The nemesis of music streamers is data caps, cell phone or otherwise. Restricting monthly data and forcing users to decide between quantity and quality of music has had audiophiles tearing their hair out since streaming toppled the iPod. While the problem regarding music quality seems difficult to tackle, it's far from impossible.
Google Play Music has a number of features integrated that can help preserve your precious monthly data cap. It does so by using your phone's spare storage as a resource, automatically creating a cache of songs you frequently listen to — even letting you download albums, playlists, and radio stations.
On both iOS and Android, tap the hamburger menu in the top-left corner. Then, tap "Settings" to get started.
The relevant settings on Android are under the Playback and Downloading headers. On iOS, they're housed in Streaming & Downloading. For the most part, these settings are synonymous across the two platforms. There are a couple exceptions, but I won't talk about them until they come up. For the purpose of this guide, I'm going to follow the lead of Android's settings, as they already break everything up nicely.
As previously, mentioned, the settings that I'm going to bring up here can be found in Playback on Android, and Streaming & Downloading on iOS. The first item, "Stream only on Wi-Fi," ("Stream via Wi-Fi only" on iOS) should only be checked if you're really tight on data, as it prevents any streaming on mobile data. If you're on an especially stingy mobile plan, this is a perfectly reasonable way to make sure you stay within your limit.
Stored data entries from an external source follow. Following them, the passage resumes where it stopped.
(** * taketake: a shallow embedding of [src/taketake.py]

    The first part holds the definitions, in the order of the Python
    module where one depends on another: exceptions and configuration,
    FEC sizing ([Par2]), the string methods the module relies on ([Str]),
    [datetime] values ([Datetime]), the spoken-timestamp grammar ([Grok]),
    the silence/span finder ([Audio]), the xdelta check ([Xdelta]), the
    literal timestamp parser ([Strptime], [ParseTimestamp]), the JSON
    progress store ([Json]) and the Stepper queue protocol ([Stepper]).
    Beside each of them stand the notions the statements are written with
    ([AudioSpec], [XdeltaSpec], [Literal], [Matching]). The second part
    holds the lemmas and the theorems.

    Conventions.
    - Python [int] is [Z]; [//] is [Z.div] (both floor).
    - Python [float] is the primitive binary64 type of Rocq.
    - Python [str] is [string], restricted to ASCII text.
    - A function that may raise returns [result A]; the exception classes
      of the module (and the builtin ones that can escape) are the
      constructors of [exn].
    - What an external tool or library gives (the silence detector, the
      xdelta printer, [w2n.word_to_num], the time zone functions, the
      scheduling of the event loop) is an argument of the function that
      uses it. *)

From Stdlib Require Import ZArith Lia Bool List Ascii String DecimalString.
From Stdlib Require Import Floats.PrimFloat.
From Stdlib Require Floats.SpecFloat Floats.FloatOps Numbers.Cyclic.Int63.Uint63.
From stdpp Require Import base decidable option list gmap strings.

Set Warnings "-inexact-float,-register-all,-clear-no-such-hyp".

Local Open Scope Z_scope.

(** ** Exceptions *)

(** The reasons [check_xdelta] gives when it raises [XdeltaMismatch]; one
    constructor per call of [fail] (and one for the size pre-check). *)
Inductive xdelta_failure : Type :=
  | PreParseSizes (expected_size target_size : Z)
  | BadKeyValue (key value : string)
  | MissingKey (key : string)
  | MismatchedLine (line_type : string)
  | ExpectedEOF
  | NonEmptyStderr
  | StdoutAfterEOF
  | BadReturncode (rc : Z)
  | UnexpectedException.

Inductive exn : Type :=
  | InvalidProgressFile
  | SubprocessError
  | InvalidMediaFile
  | MissingPar2File
  | TimestampGrokError
  | NoSuitableAudioSpan
  | XdeltaMismatch (why : xdelta_failure)
  | AssertionError
  | ValueError
  | KeyError
  | TypeError
  | RecursionError
  | OverflowError
  | PreSyncTokenError
  | DesynchronizationError
  | DuplicateTokenError.
Lemma visionStep_failure (env : Env.t) (img : string) :
  VisionFailure env img -> fst (visionStep JSON_parse regexGroup env img) = None.
Proof.
  unfold visionStep. intros [Hk | Hg | st Hg | data Hg Ht | data t Hg Ht Hm].
  - rewrite Hk. reflexivity.
  - destruct (Env.requireKey env); [rewrite Hg |]; reflexivity.
  - destruct (Env.requireKey env); [rewrite Hg |]; reflexivity.
  - destruct (Env.requireKey env); [rewrite Hg |]; [| reflexivity].
    destruct Ht as [-> | ->]; reflexivity.
  - destruct (Env.requireKey env); [rewrite Hg, Ht |]; [| reflexivity].
    destruct (String.eqb t ""); [reflexivity |].
    unfold parseVisionText. rewrite Hm. reflexivity.
Qed.

Lemma visionStep_unparsable (env : Env.t) (img : string) (data : Net.GeminiData)
      (t jsonMatch : string) :
  Env.requireKey env <> None ->
  Env.gemini env (base64Of img) = Net.Ok data ->
  Net.text data = Some t -> t <> "" ->
  matchBraces (stripFences (Js.trim t)) = Some jsonMatch ->
  JSON_parse jsonMatch = None ->
  fst (visionStep JSON_parse regexGroup env img)
  = Some (VisionResult.mk (extract regexGroup NameQuoted NameBare t)
                          (extract regexGroup DescriptionQuoted DescriptionBare t)
                          (extract regexGroup TypeQuoted TypeBare t)
                          None None None None).
Proof.
  intros Hk Hg Ht Hne Hm Hp. unfold visionStep.
  destruct (Env.requireKey env); [| contradiction].
  rewrite Hg, Ht. apply String.eqb_neq in Hne. rewrite Hne.
  unfold parseVisionText. rewrite Hm, Hp. reflexivity.
Qed.

(** ** Every answer of [resolve] is a 200 *)

Lemma placeBlock_cases (env : Env.t) (rateLimit : RateLimit.RateLimitResult)
      (la lo : R) (dir : Geo.Direction) (v : option VisionResult.t)
      (r : Response Json) (evs : list Event) :
  placeBlock showNumber env rateLimit la lo dir v = (Some (Some r), evs) ->
  (exists pid data d,
      fst (findPlaceId showNumber env la lo dir v) = Some (Some pid) /\
      pid <> "" /\
      Env.placeDetails env pid = Net.Ok data /\
      Net.result data = Some d /\
      r = respond rateLimit (enriched showNumber v d)) \/
  (exists vr,
      v = Some vr /\
      r = respond rateLimit (visionOnly vr (Js.join nl2 (visionDetailParts vr)))).
Proof.
  unfold placeBlock, bind, apiKey, ret.
  destruct (Env.requireKey env) as [k |]; [| discriminate].
  destruct (findPlaceId showNumber env la lo dir v) as [[placeId |] evs0];
    [| discriminate].
  destruct (Js.truthy placeId) eqn:Et.
  - destruct placeId as [pid |]; [| discriminate Et].
    cbn [Js.orStr]. unfold Js.truthy in Et. apply negb_true_iff in Et.
    rewrite Et. unfold call.
    destruct (Env.placeDetails env pid) as [| st | data] eqn:Ed; try discriminate.
    destruct (Net.result data) as [d |] eqn:Er; [| discriminate].
    intros H. inversion H; subst. left. exists pid, data, d.
    repeat split; auto. apply String.eqb_neq. exact Et.
  - destruct v as [vr |]; [| discriminate].
    intros H. inversion H; subst. right. exists vr. auto.
Qed.

Lemma resolve_status (env : Env.t) (nowGeo : Z) (hdrs : RateLimit.Headers)
      (rateLimit : RateLimit.RateLimitResult) (latitude longitude : option R)
      (tx ty : R) (v : option VisionResult.t) (store : RateLimit.Store) :
  status (snd (fst (resolve showNumber toFixed env nowGeo hdrs rateLimit
                            latitude longitude tx ty v store))) = 200%nat.
Proof.
  assert (Hlast : status (lastResort toFixed env rateLimit v latitude longitude tx ty)
                  = 200%nat) by (unfold lastResort; destruct v; reflexivity).
  unfold resolve. cbv zeta.
  destruct (located latitude longitude) as [[la lo] |]; [| exact Hlast].
  destruct (placeBlock showNumber env rateLimit la lo (direction tx ty) v)
    as [[[r |] |] evs2] eqn:Ep; cbn [tryCatch].
  - cbn [fst snd]. apply placeBlock_cases in Ep.
    destruct Ep as [[pid [data [d [_ [_ [_ [_ ->]]]]]]] | [vr [_ ->]]]; reflexivity.
  - unfold geoBlock.
    destruct (GeoContext.POST env nowGeo hdrs _ store) as [[s' g] evs].
    destruct (ok g); [| exact Hlast].
    destruct (json g) as [msg | [| p ps]]; try reflexivity;
      destruct v; try reflexivity; exact Hlast.
  - unfold geoBlock.
    destruct (GeoContext.POST env nowGeo hdrs _ store) as [[s' g] evs].
    destruct (ok g); [| exact Hlast].
    destruct (json g) as [msg | [| p ps]]; try reflexivity;
      destruct v; try reflexivity; exact Hlast.
Qed.

Lemma bind_In_l {A B : Type} (m : M A) (k : A -> M B) (e : Event) :
  In e (snd m) -> In e (snd (bind m k)).
Proof.
  unfold bind. destruct m as [[a |] evs]; cbn [snd]; [| auto].
  destruct (k a) as [b evs']. cbn [snd]. intros H. apply in_or_app. left. exact H.
Qed.

Lemma bind_In_r {A B : Type} (m : M A) (k : A -> M B) (a : A) (e : Event) :
  fst m = Some a -> In e (snd (k a)) -> In e (snd (bind m k)).
Proof.
  unfold bind. destruct m as [o evs]. cbn [fst]. intros ->.
  destruct (k a) as [b evs']. cbn [snd]. intros H. apply in_or_app. right. exact H.
Qed.

Lemma call_In {A : Type} (e : Event) (reply : Net.Fetch A) : In e (snd (call e reply)).
Proof. destruct reply; left; reflexivity. Qed.

(** Without a hint, and with a key, the place block makes the nearby
    search. *)
Lemma placeBlock_searches (env : Env.t) (rateLimit : RateLimit.RateLimitResult)
      (la lo : R) (dir : Geo.Direction) :
  Env.requireKey env <> None ->
  In (CallNearbySearch searchRadius)
     (snd (placeBlock showNumber env rateLimit la lo dir None)).
Proof.
  intros Hk. unfold placeBlock.
  destruct (Env.requireKey env) as [k |] eqn:Ek; [| contradiction].
  apply (bind_In_r _ _ k); [unfold apiKey; rewrite Ek; reflexivity |].
  apply bind_In_l. unfold findPlaceId.
  apply (bind_In_r _ _ None); [reflexivity |]. cbn [Js.truthy].
  apply bind_In_l. unfold strategy2. apply bind_In_l. apply call_In.
Qed.
(** * ColorSplit3mf: the paint-color splitter of [color_split_enhanced.py]

    A shallow embedding of [EnhancedColorSplitter]: the extraction of
    triangle records from the model text, the face lookup table, the
    merge of paint colors into [face_paint_colors], the grouping of faces
    by color, and the export loop.

    Conventions of the embedding:
    - Python [int] is [Z]; positions produced by [enumerate] are [nat].
    - [str] is [string]; the model text is taken to be ASCII, so that the
      class [\d] of the patterns is [0-9].
    - A [dict] that is only queried ([face_lookup]) is a [gmap]; a [dict]
      that is iterated ([face_paint_colors], [paint_color_groups],
      [color_groups]) is an association list in insertion order.
    - [numpy.float64] is the binary64 type [float] of the kernel.
    - Calls into trimesh, pathlib and the file system are parameters of
      the sections that use them.
    - Calls to [logger] are kept only in the export loop, where the
      specification speaks about them; elsewhere they do not influence
      the state. *)

From Stdlib Require Import ZArith String Ascii List Floats.
From stdpp Require Import base option gmap sets list strings sorting pretty.

Set Warnings "-inexact-float".

Open Scope string_scope.
Open Scope Z_scope.
Open Scope list_scope.

(** ** Python primitives *)

Module Py.

(** [sorted(l)] on integers. *)
Definition sorted (l : list Z) : list Z := merge_sort Z.le l.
Most Americans don't have to deal with monthly data caps from their home internet service provider, so don't be afraid of setting the "Quality on wifi network" ("Wi-Fi stream quality" on iOS) to "Always High." If you do live under a data cap on your Wi-Fi network, feel free to turn down the quality to "Low." You may also need to lower the quality if your home network is on the slower side and tends to need extra time to buffer.
This is where things get a little dicey. Mobile carriers own the data-consuming souls of the vast majority of Americans, forcing them under a ruthless data cap. Even for those with "unlimited" plans, there's a good chance that your provider will throttle your speeds after you hit a certain threshold.
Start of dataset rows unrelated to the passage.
Lemma rejected_value_is_not_propagated_witness :
  let h := example_host [listener "a"] in
  let w1 := disk [("/app/.umirc.js",
                   Returns (VObj [("a", VNum 2); ("typo", VNum 1)]))] None None in
  let w2 := disk [("/app/.umirc.js", Returns (VObj [("a", VNum 2)]))] None None in
  let s := started (VObj [("a", VNum 1)]) in
  let sA := watch_handler h w1 "change" "/app/.umirc.js" s in
  let sB := watch_handler h w2 "change" "/app/.umirc.js" sA in
  this_config sB = VObj [("a", VNum 2)]
  /\ lookup "a" (service_config sB) = lookup "a" (service_config s)
  /\ lookup "a" (service_initialConfig sB) = lookup "a" (service_initialConfig s)
  /\ exists evs,
       trace sB = (trace sA ++ evs)%list
       /\ In Reload evs
       /\ forall e', In e' evs -> ~ touches "a" e'.
Proof.
  cbv zeta.
  exact (rejected_value_is_not_propagated (example_host [listener "a"])
           (disk [("/app/.umirc.js",
                   Returns (VObj [("a", VNum 2); ("typo", VNum 1)]))] None None)
           (disk [("/app/.umirc.js", Returns (VObj [("a", VNum 2)]))] None None)
           "change" "/app/.umirc.js" "change" "/app/.umirc.js"
           (started (VObj [("a", VNum 1)])) "/app/.umirc.js"
           (VObj [("a", VNum 2); ("typo", VNum 1)]) (VObj [("a", VNum 2)])
           (UnknownKeyError ".umirc.js" "typo" None ["a"]) "a"
           eq_refl eq_refl eq_refl eq_refl eq_refl eq_refl).
Defined.

(** ** An instance without a configuration *)

(** X20: the constructor leaves [this.config] at [null], and the watch
    handler reads the members of the old configuration: on an instance
    whose configuration was never set, a cycle in which [getConfig] returns
    fails with a [TypeError] at the first plugin.  The new configuration
    has been stored by then and the failure flag goes up, but the service
    is not written and no [onChange] is called (lines 113-122 and
    249-270). *)
Theorem first_cycle_without_config (h : Host) (w : World) (ev path : string)
    (s s1 : State) (c : value) :
  nullish (this_config s) = true ->
  plugins h <> [] ->
  getConfig h w true (Some handler_setConfig)
    (emit (ConsoleLog (debug_line ev path)) s) = (s1, Ok c) ->
  let s' := watch_handler h w ev path s in
  this_config s' = c
  /\ this_configFailed s' = true
  /\ service_config s' = service_config s
  /\ service_initialConfig s' = service_initialConfig s
  /\ exists evs,
       trace s' = (trace s ++ evs ++ [ConsoleError TypeError; ConsoleError TypeError])%list
       /\ forall N e, In e evs -> ~ touches N e.
Proof.
  intros Hnull Hps Hg s'.
  pose proof (getConfig_ok_not_nullish h w _ _ _ _ _ Hg) as Hn.
  pose proof (getConfig_ok_logs h w _ _ _ _ _ Hg)
    as (A1 & A2 & A3 & A4 & logs & A5 & A6).
  cbn [this_config this_configFailed service_config service_initialConfig
       trace emit] in A1, A2, A3, A4, A5.
  assert (E : s' = emit (ConsoleError TypeError)
                     (emit (ConsoleError TypeError)
                        (with_configFailed true (before_diff c s1)))).
  { unfold s'. rewrite (watch_handler_loop h w ev path s s1 c Hg).
    destruct (plugins h) as [|p ps]; [contradiction|].
    simpl forM. unfold bind at 1.
    unfold diffPlugin, bind, lift, get_prop. rewrite Hn, A1, Hnull. reflexivity. }
  rewrite E. unfold before_diff.
  destruct (this_configFailed s1);
    cbn [this_config this_configFailed service_config service_initialConfig
         trace emit with_config with_configFailed];
    (split; [reflexivity|]); (split; [reflexivity|]);
    (split; [exact A3|]); (split; [exact A4|]); rewrite A5.
  - exists ([ConsoleLog (debug_line ev path)] ++ logs
            ++ [SetMiddlewareConfig c; Reload])%list.
    split; [rewrite <- !app_assoc; reflexivity|].
    intros N e [<-|He]; [exact (fun x => x)|].
    apply in_app_or in He. destruct He as [[]|He].
    apply in_app_or in He. destruct He as [He|[<-|[<-|[]]]];
      [|exact (fun x => x) | exact (fun x => x)].
    apply is_log_touches. rewrite Forall_forall in A6. now apply A6.
  - exists ([ConsoleLog (debug_line ev path)] ++ logs
            ++ [SetMiddlewareConfig c])%list.
    split; [rewrite <- !app_assoc; reflexivity|].
    intros N e [<-|He]; [exact (fun x => x)|].
    apply in_app_or in He. destruct He as [[]|He].
    apply in_app_or in He.
    destruct He as [He|[<-|[]]]; [|exact (fun x => x)].
    apply is_log_touches. rewrite Forall_forall in A6. now apply A6.
Qed.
One way to combat going over your cap is to be frugal when streaming via mobile data. Unless you have a truly unlimited data plan, I highly recommend choosing "Low" under "Quality on mobile network" ("Mobile networks stream quality" on iOS).
By now, you've probably heard of cache in reference to data that programs accumulate to help them run faster. After a while, this data grows, and clearing out your cache is a good way to free up some space. This is not unlike Google Play Music's cache.
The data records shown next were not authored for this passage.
Definition SYNONYMS : list (str * list str) := [
    (utf8 "ذكاء",
     [utf8 "ai"; utf8 "artificial intelligence"; utf8 "machine learning"; utf8 "data scientist"; utf8 "mlops"]);
    (utf8 "اصطناعي",
     [utf8 "ai"; utf8 "artificial intelligence"; utf8 "machine learning"; utf8 "data scientist"]);
    (utf8 "ذكاء اصطناعي",
     [utf8 "ai"; utf8 "artificial intelligence"; utf8 "machine learning"; utf8 "data scientist"; utf8 "mlops"]);
    (utf8 "ai",
     [utf8 "artificial intelligence"; utf8 "machine learning"; utf8 "data scientist"; utf8 "mlops"; utf8 "data science"]);
    (utf8 "artificial intelligence",
     [utf8 "ai"; utf8 "machine learning"; utf8 "data scientist"; utf8 "mlops"]);
    (utf8 "machine learning",
     [utf8 "ai"; utf8 "data scientist"; utf8 "mlops"; utf8 "ml"]);
    (utf8 "ml",
     [utf8 "machine learning"; utf8 "ai"; utf8 "mlops"; utf8 "data scientist"]);
    (utf8 "data science",
     [utf8 "ai"; utf8 "data scientist"; utf8 "machine learning"]);
    (utf8 "بيانات",
     [utf8 "data"; utf8 "data scientist"; utf8 "ai"]);
    (utf8 "ويب",
     [utf8 "web"; utf8 "frontend"; utf8 "backend"; utf8 "full stack"]);
    (utf8 "web",
     [utf8 "frontend"; utf8 "backend"; utf8 "full stack"]);
    (utf8 "فرونت",
     [utf8 "frontend"; utf8 "react"; utf8 "javascript"]);
    (utf8 "فرونت اند",
     [utf8 "frontend"; utf8 "react"; utf8 "javascript"; utf8 "web"]);
    (utf8 "فرونت إند",
     [utf8 "frontend"; utf8 "react"; utf8 "javascript"; utf8 "web"]);
    (utf8 "الفرونت",
     [utf8 "frontend"; utf8 "react"; utf8 "javascript"]);
    (utf8 "frontend",
     [utf8 "react"; utf8 "javascript"; utf8 "web"]);
    (utf8 "باك",
     [utf8 "backend"; utf8 "node"; utf8 "python"; utf8 "java"]);
    (utf8 "باك اند",
     [utf8 "backend"; utf8 "node"; utf8 "python"; utf8 "java"; utf8 "web"]);
    (utf8 "باك إند",
     [utf8 "backend"; utf8 "node"; utf8 "python"; utf8 "java"; utf8 "web"]);
    (utf8 "الباك",
     [utf8 "backend"; utf8 "node"; utf8 "python"; utf8 "java"]);
    (utf8 "backend",
     [utf8 "node"; utf8 "python"; utf8 "java"; utf8 "web"]);
    (utf8 "full stack",
     [utf8 "frontend"; utf8 "backend"; utf8 "web"]);
    (utf8 "فول ستاك",
     [utf8 "full stack"; utf8 "frontend"; utf8 "backend"]);
    (utf8 "موبايل",
     [utf8 "mobile"; utf8 "android"; utf8 "flutter"; utf8 "react native"]);
    (utf8 "mobile",
     [utf8 "android"; utf8 "flutter"; utf8 "react native"]);
    (utf8 "اندرويد",
     [utf8 "android"; utf8 "mobile"]);
    (utf8 "android",
     [utf8 "mobile"]);
    (utf8 "flutter",
     [utf8 "mobile"]);
    (utf8 "ديف اوبس",
     [utf8 "devops"; utf8 "docker"; utf8 "kubernetes"]);
    (utf8 "devops",
     [utf8 "docker"; utf8 "kubernetes"]);
    (utf8 "docker",
     [utf8 "devops"; utf8 "kubernetes"]);
    (utf8 "kubernetes",
     [utf8 "devops"; utf8 "docker"]);
    (utf8 "امن",
     [utf8 "security"; utf8 "cyber security"; utf8 "cyber"]);
    (utf8 "امان",
     [utf8 "security"; utf8 "cyber security"]);
    (utf8 "security",
     [utf8 "cyber security"; utf8 "cyber"]);
    (utf8 "cyber",
     [utf8 "security"; utf8 "cyber security"]);
    (utf8 "قواعد بيانات",
     [utf8 "database"; utf8 "sql"; utf8 "mongodb"; utf8 "postgresql"]);
    (utf8 "database",
     [utf8 "sql"; utf8 "mongodb"; utf8 "postgresql"]);
    (utf8 "sql",
     [utf8 "database"; utf8 "postgresql"]);
    (utf8 "mongodb",
     [utf8 "database"]);
    (utf8 "postgresql",
     [utf8 "database"; utf8 "sql"]);
    (utf8 "تصميم",
     [utf8 "design"; utf8 "ux"]);
    (utf8 "design",
     [utf8 "ux"]);
    (utf8 "ux",
     [utf8 "design"]);
    (utf8 "بلوكتشين",
     [utf8 "blockchain"]);
    (utf8 "blockchain",
     [utf8 "web3"]);
    (utf8 "web3",
     [utf8 "blockchain"]);
    (utf8 "python",
     [utf8 "backend"; utf8 "ai"; utf8 "data scientist"]);
    (utf8 "java",
     [utf8 "backend"]);
    (utf8 "javascript",
     [utf8 "frontend"; utf8 "backend"; utf8 "node"]);
    (utf8 "react",
     [utf8 "frontend"]);
    (utf8 "node",
     [utf8 "backend"]);
    (utf8 "go",
     [utf8 "backend"]);
    (utf8 "golang",
     [utf8 "go"; utf8 "backend"])
  ].

Definition _calculate_similarity `{PyRuntime} (str1 str2 : str) : R :=
  seq_ratio (py_lower str1) (py_lower str2).

(** What one entry of the table adds to the expansion. *)
Definition expand_entry (query_lower : str) (entry : str * list str)
    : list str :=
  let (key, synonyms) := entry in
  (if contains key query_lower then synonyms else [])
  ++ flat_map
       (fun synonym =>
          if contains synonym query_lower then key :: synonyms else [])
       synonyms.

(** The list built before duplicates are removed. *)
Definition expanded_list `{PyRuntime} (query : str) : list str :=
  let query_lower := py_lower query in
  query_lower :: flat_map (expand_entry query_lower) SYNONYMS.

Definition _expand_query `{PyRuntime} (query : str) : list str :=
  set_order (expanded_list query).

Definition ampersand : str := utf8 "&".
Definition hyphen : str := utf8 "-".
Definition slash : str := utf8 "/".
Definition space : str := utf8 " ".

(** [.replace('&', 'and').replace('-', ' ')] *)
Definition clean_and_hyphen (s : str) : str :=
  replace hyphen space (replace ampersand (utf8 "and") s).

(** [.replace('/', ' ').replace('-', ' ')] *)
Definition clean_slash_hyphen (s : str) : str :=
  replace hyphen space (replace slash space s).

(** The three cleaned fields of a roadmap; [None] when reading one
    raises ([KeyError] on a missing title, [AttributeError] on a value
    without [.lower]). *)
Definition cleaned_fields `{PyRuntime} (roadmap : Dict)
    : option (str * str * str) :=
  match dict_get "title" roadmap with
  | Some (VStr title) =>
    match item_get "description" roadmap, item_get "category" roadmap with
    | VStr description, VStr category =>
      Some (clean_and_hyphen (py_lower title),
            clean_and_hyphen (py_lower description),
            clean_slash_hyphen (py_lower category))
    | _, _ => None
    end
  | _ => None
  end.

(** The loop over the query variants, with its [break] on a direct
    match. *)
Fixpoint max_score_loop `{PyRuntime} (title_clean desc_clean cat_clean : str)
    (searchable_text : str) (max_score : R) (expanded_queries : list str)
    : R :=
  match expanded_queries with
  | [] => max_score
  | exp_query :: rest =>
    let exp_query_clean := clean_and_hyphen exp_query in
    if contains exp_query_clean searchable_text
    then Rmax max_score 1
    else
      let title_score := _calculate_similarity exp_query_clean title_clean in
      let desc_score := _calculate_similarity exp_query_clean desc_clean in
      let cat_score := _calculate_similarity exp_query_clean cat_clean in
      max_score_loop title_clean desc_clean cat_clean searchable_text
        (Rmax (Rmax (Rmax max_score title_score) desc_score) cat_score)
        rest
  end.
If enabled (under "Playback" on Android and "Streaming & downloading" on iOS), Google Play Music will automatically store songs as you listen to them, effectively downloading them for offline playback. The app appears to show some discretion, caching songs that you listen to more frequently than others. Once a song is cached, it won't count against your data cap when you play it, as it's not being streamed from Google's servers — it's stored locally on your phone.
As with any other cache, your Google Play Music cache can become large and unweidly at times. When you run out of storage on your phone, you can clear your cache by navigating to "Clear cache" under the Downloading header on Android. On iOS, "Clear cache" is under Streaming & downloading.
As I alluded to in Step 4, you can download your music. While the cache is a passive form of downloading, you can actively download music as well. This step will take part in the Downloading header on Android, and the Streaming & downloading header on iOS. To show respect for your data cap, I suggest switching on "Download only on Wi-Fi" (or "Download via Wi-Fi only" on iOS).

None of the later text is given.